### Task details
Some of the lines below need repeating. Reproduce exactly those between the lines holding "(* ===== verification/SocketSafe.v ===== *)" and "(SocketInv.Inv heap B F0 None", inclusive.

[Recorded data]
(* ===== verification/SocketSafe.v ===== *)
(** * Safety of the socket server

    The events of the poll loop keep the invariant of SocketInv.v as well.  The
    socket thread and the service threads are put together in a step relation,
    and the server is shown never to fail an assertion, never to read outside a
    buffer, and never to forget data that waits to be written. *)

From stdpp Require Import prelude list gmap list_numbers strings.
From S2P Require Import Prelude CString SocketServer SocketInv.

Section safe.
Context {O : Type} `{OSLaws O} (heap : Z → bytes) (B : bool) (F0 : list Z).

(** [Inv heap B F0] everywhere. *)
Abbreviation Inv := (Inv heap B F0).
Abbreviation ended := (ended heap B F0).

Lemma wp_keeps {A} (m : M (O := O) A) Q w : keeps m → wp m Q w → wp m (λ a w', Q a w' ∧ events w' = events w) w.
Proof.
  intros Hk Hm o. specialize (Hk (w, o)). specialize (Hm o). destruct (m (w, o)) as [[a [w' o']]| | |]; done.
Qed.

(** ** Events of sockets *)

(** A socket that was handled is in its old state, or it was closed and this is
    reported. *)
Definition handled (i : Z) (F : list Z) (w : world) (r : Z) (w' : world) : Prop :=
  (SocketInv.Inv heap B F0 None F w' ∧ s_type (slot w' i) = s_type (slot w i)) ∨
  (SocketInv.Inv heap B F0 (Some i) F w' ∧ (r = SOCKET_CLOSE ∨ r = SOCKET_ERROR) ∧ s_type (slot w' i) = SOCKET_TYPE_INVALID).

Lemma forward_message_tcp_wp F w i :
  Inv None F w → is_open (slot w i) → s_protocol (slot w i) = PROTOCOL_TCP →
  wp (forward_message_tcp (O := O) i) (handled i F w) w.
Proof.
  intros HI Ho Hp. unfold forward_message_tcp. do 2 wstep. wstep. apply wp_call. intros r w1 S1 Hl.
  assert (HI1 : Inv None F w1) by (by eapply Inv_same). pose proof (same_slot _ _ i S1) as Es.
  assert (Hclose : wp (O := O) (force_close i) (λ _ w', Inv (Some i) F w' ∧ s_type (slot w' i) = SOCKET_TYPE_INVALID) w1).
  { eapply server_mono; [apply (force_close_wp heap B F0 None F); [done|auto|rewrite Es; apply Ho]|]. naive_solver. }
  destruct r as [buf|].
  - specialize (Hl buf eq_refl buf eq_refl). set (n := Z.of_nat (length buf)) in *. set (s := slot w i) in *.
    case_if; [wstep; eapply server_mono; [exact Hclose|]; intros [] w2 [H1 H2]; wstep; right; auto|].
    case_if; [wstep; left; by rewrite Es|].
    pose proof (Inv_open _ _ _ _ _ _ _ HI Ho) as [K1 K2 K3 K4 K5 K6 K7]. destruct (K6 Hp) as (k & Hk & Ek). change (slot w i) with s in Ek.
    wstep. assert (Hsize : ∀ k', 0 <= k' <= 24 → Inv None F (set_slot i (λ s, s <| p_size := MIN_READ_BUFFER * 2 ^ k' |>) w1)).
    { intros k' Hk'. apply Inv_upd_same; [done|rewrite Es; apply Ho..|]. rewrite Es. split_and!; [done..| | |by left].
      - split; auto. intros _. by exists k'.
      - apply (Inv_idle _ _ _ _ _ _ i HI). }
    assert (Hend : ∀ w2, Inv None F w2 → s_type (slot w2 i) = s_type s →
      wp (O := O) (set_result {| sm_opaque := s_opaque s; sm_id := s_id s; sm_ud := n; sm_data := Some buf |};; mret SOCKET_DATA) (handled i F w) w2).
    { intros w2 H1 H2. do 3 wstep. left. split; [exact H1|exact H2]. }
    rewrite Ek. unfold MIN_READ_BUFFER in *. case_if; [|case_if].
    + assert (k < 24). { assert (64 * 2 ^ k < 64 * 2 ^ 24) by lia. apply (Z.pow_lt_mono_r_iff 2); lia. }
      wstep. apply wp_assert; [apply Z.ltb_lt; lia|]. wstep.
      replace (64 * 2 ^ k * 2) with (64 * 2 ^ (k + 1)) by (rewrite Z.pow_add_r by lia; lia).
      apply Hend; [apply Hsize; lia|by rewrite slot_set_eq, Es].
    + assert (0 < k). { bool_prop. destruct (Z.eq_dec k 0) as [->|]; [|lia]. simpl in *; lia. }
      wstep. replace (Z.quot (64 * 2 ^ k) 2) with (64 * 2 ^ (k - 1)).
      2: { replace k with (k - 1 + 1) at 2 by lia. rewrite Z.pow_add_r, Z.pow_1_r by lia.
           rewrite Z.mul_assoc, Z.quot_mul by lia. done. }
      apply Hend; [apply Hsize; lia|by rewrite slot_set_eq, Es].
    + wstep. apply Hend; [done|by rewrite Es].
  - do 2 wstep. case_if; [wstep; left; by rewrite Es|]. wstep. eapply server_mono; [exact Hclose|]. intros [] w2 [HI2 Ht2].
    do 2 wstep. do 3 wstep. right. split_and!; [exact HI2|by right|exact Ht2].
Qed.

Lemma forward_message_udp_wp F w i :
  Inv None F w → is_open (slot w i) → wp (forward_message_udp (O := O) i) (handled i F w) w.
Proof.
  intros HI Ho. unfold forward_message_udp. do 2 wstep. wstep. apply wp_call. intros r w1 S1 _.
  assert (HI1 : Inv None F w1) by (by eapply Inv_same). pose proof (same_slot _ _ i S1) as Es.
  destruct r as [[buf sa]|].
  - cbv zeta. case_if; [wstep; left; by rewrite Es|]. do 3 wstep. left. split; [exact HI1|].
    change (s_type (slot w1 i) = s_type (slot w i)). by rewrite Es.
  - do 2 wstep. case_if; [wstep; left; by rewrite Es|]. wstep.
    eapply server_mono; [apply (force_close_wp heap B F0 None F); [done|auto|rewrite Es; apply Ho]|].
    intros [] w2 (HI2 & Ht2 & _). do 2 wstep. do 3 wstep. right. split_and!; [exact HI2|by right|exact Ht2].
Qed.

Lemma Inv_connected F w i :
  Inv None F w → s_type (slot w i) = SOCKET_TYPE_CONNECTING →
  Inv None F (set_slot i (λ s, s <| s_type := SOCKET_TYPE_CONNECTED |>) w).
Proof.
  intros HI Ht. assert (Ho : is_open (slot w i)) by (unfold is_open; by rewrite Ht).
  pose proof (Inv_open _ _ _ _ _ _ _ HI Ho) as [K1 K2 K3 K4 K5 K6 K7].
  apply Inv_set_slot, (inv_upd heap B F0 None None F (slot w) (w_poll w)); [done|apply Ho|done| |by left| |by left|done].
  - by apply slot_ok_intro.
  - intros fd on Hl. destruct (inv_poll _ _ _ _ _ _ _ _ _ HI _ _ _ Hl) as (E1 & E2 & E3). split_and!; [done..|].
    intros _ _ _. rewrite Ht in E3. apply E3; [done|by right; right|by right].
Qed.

--

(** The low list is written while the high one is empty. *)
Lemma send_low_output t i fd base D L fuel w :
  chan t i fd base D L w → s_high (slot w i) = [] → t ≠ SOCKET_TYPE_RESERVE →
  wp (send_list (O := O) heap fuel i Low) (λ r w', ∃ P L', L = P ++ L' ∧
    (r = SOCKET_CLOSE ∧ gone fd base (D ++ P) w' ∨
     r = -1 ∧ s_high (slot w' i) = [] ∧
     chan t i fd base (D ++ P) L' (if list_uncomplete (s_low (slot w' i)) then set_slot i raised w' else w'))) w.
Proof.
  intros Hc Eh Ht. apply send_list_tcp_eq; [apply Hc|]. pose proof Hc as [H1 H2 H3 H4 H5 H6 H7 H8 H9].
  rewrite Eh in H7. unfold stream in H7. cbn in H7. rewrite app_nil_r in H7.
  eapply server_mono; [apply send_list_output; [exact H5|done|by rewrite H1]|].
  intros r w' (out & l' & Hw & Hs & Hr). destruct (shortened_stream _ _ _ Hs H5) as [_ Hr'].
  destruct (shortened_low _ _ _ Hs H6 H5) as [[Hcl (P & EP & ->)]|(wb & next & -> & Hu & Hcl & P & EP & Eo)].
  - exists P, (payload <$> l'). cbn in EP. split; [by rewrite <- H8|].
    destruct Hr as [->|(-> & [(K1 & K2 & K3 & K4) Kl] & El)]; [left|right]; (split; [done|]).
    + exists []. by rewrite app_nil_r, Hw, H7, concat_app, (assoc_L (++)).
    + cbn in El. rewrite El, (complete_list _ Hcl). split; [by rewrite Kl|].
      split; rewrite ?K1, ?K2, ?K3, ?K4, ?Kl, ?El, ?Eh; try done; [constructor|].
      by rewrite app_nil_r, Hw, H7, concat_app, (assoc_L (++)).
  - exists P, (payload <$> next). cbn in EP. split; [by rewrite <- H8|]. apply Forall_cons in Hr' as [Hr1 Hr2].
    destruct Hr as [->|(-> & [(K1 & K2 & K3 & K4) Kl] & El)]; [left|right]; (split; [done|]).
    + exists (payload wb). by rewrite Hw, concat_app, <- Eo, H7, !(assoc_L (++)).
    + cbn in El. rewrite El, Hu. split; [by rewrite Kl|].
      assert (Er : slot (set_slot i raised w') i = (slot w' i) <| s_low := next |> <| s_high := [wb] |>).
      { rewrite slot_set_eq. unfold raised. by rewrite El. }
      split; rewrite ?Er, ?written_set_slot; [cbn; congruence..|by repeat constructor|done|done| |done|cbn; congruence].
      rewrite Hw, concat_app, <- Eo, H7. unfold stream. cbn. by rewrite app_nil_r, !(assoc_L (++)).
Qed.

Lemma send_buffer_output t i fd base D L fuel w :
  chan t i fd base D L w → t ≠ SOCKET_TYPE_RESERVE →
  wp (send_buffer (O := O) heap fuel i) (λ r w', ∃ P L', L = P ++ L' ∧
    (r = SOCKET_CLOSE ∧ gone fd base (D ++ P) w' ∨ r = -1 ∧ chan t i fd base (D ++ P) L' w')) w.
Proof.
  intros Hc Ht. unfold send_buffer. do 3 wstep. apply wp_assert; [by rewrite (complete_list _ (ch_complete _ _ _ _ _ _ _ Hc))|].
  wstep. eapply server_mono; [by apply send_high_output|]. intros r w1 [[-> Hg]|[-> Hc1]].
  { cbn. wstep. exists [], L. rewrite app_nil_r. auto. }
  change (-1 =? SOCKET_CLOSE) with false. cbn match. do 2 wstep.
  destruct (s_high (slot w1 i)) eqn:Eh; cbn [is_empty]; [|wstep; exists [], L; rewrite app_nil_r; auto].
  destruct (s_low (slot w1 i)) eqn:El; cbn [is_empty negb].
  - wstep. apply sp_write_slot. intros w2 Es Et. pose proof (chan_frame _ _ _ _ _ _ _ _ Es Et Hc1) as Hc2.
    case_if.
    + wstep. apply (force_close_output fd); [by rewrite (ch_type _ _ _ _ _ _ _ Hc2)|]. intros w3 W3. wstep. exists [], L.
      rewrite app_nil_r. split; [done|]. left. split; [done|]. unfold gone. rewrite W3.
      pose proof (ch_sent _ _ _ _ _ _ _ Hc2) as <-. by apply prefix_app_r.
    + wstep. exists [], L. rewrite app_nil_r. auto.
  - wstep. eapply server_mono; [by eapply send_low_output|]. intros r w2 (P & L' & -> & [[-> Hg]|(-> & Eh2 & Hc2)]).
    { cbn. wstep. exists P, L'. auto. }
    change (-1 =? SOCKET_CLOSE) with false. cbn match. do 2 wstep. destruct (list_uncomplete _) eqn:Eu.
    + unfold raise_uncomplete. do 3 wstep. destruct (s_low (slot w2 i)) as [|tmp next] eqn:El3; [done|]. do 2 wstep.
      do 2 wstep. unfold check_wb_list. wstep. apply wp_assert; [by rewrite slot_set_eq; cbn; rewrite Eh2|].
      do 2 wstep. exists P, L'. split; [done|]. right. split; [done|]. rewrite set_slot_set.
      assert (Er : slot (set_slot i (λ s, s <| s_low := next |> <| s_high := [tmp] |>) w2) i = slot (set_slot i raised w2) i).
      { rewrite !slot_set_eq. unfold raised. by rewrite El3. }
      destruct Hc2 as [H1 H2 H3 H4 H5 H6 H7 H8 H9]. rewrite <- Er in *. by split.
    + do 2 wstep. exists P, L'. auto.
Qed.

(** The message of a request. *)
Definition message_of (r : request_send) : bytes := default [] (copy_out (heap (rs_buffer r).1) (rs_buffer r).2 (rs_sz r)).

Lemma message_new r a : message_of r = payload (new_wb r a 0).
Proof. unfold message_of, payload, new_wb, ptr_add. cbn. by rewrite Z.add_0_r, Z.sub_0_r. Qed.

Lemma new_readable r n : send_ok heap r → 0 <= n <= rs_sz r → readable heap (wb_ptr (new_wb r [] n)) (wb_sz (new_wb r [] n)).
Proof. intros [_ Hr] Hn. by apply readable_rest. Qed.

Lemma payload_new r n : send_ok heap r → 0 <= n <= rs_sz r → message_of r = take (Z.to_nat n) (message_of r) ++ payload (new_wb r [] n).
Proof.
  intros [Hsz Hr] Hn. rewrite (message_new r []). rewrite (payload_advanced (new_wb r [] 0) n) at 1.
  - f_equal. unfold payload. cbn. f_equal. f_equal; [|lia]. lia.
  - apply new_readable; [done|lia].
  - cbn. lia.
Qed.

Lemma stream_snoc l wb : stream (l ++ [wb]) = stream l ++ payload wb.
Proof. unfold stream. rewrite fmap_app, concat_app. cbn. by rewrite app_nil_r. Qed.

==

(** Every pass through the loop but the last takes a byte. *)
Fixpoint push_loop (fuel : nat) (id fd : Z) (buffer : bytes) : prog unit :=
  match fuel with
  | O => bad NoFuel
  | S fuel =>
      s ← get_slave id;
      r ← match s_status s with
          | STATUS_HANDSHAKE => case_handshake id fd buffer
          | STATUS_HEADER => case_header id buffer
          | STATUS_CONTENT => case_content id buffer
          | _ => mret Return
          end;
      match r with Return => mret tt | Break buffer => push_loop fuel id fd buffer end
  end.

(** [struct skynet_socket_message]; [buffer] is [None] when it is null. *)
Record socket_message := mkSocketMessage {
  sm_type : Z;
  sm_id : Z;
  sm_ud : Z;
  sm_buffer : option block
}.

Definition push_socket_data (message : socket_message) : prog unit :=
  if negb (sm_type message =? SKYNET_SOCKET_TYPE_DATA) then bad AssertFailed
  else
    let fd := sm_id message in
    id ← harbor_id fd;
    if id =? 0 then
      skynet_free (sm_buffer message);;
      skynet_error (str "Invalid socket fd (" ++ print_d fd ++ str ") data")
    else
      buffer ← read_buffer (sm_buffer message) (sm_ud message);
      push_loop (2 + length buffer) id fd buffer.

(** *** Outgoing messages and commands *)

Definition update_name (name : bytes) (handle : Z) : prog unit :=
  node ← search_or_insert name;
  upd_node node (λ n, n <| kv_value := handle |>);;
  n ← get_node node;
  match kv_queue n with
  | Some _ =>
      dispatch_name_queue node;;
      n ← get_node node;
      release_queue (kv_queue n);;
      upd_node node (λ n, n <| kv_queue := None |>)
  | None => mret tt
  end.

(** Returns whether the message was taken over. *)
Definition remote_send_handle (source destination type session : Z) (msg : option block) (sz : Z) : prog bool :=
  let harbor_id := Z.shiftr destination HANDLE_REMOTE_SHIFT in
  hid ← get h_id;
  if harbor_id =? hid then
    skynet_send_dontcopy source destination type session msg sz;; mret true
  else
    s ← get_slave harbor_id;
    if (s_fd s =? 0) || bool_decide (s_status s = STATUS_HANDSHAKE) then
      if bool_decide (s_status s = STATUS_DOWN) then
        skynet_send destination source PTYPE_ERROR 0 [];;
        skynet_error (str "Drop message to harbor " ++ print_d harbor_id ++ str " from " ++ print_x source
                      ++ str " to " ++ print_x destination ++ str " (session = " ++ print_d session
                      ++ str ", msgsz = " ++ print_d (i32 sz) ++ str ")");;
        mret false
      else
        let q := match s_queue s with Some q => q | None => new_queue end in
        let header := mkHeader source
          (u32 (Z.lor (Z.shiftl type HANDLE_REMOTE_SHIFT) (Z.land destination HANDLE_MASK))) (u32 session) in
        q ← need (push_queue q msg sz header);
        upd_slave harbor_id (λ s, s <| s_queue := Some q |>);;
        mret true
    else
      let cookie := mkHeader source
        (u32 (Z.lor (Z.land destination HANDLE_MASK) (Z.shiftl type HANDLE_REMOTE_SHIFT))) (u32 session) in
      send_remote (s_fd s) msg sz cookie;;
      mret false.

### Task output
(* ===== verification/SocketSafe.v ===== *)
(** * Safety of the socket server

    The events of the poll loop keep the invariant of SocketInv.v as well.  The
    socket thread and the service threads are put together in a step relation,
    and the server is shown never to fail an assertion, never to read outside a
    buffer, and never to forget data that waits to be written. *)

From stdpp Require Import prelude list gmap list_numbers strings.
From S2P Require Import Prelude CString SocketServer SocketInv.

Section safe.
Context {O : Type} `{OSLaws O} (heap : Z → bytes) (B : bool) (F0 : list Z).

(** [Inv heap B F0] everywhere. *)
Abbreviation Inv := (Inv heap B F0).
Abbreviation ended := (ended heap B F0).

Lemma wp_keeps {A} (m : M (O := O) A) Q w : keeps m → wp m Q w → wp m (λ a w', Q a w' ∧ events w' = events w) w.
Proof.
  intros Hk Hm o. specialize (Hk (w, o)). specialize (Hm o). destruct (m (w, o)) as [[a [w' o']]| | |]; done.
Qed.

(** ** Events of sockets *)

(** A socket that was handled is in its old state, or it was closed and this is
    reported. *)
Definition handled (i : Z) (F : list Z) (w : world) (r : Z) (w' : world) : Prop :=
  (SocketInv.Inv heap B F0 None F w' ∧ s_type (slot w' i) = s_type (slot w i)) ∨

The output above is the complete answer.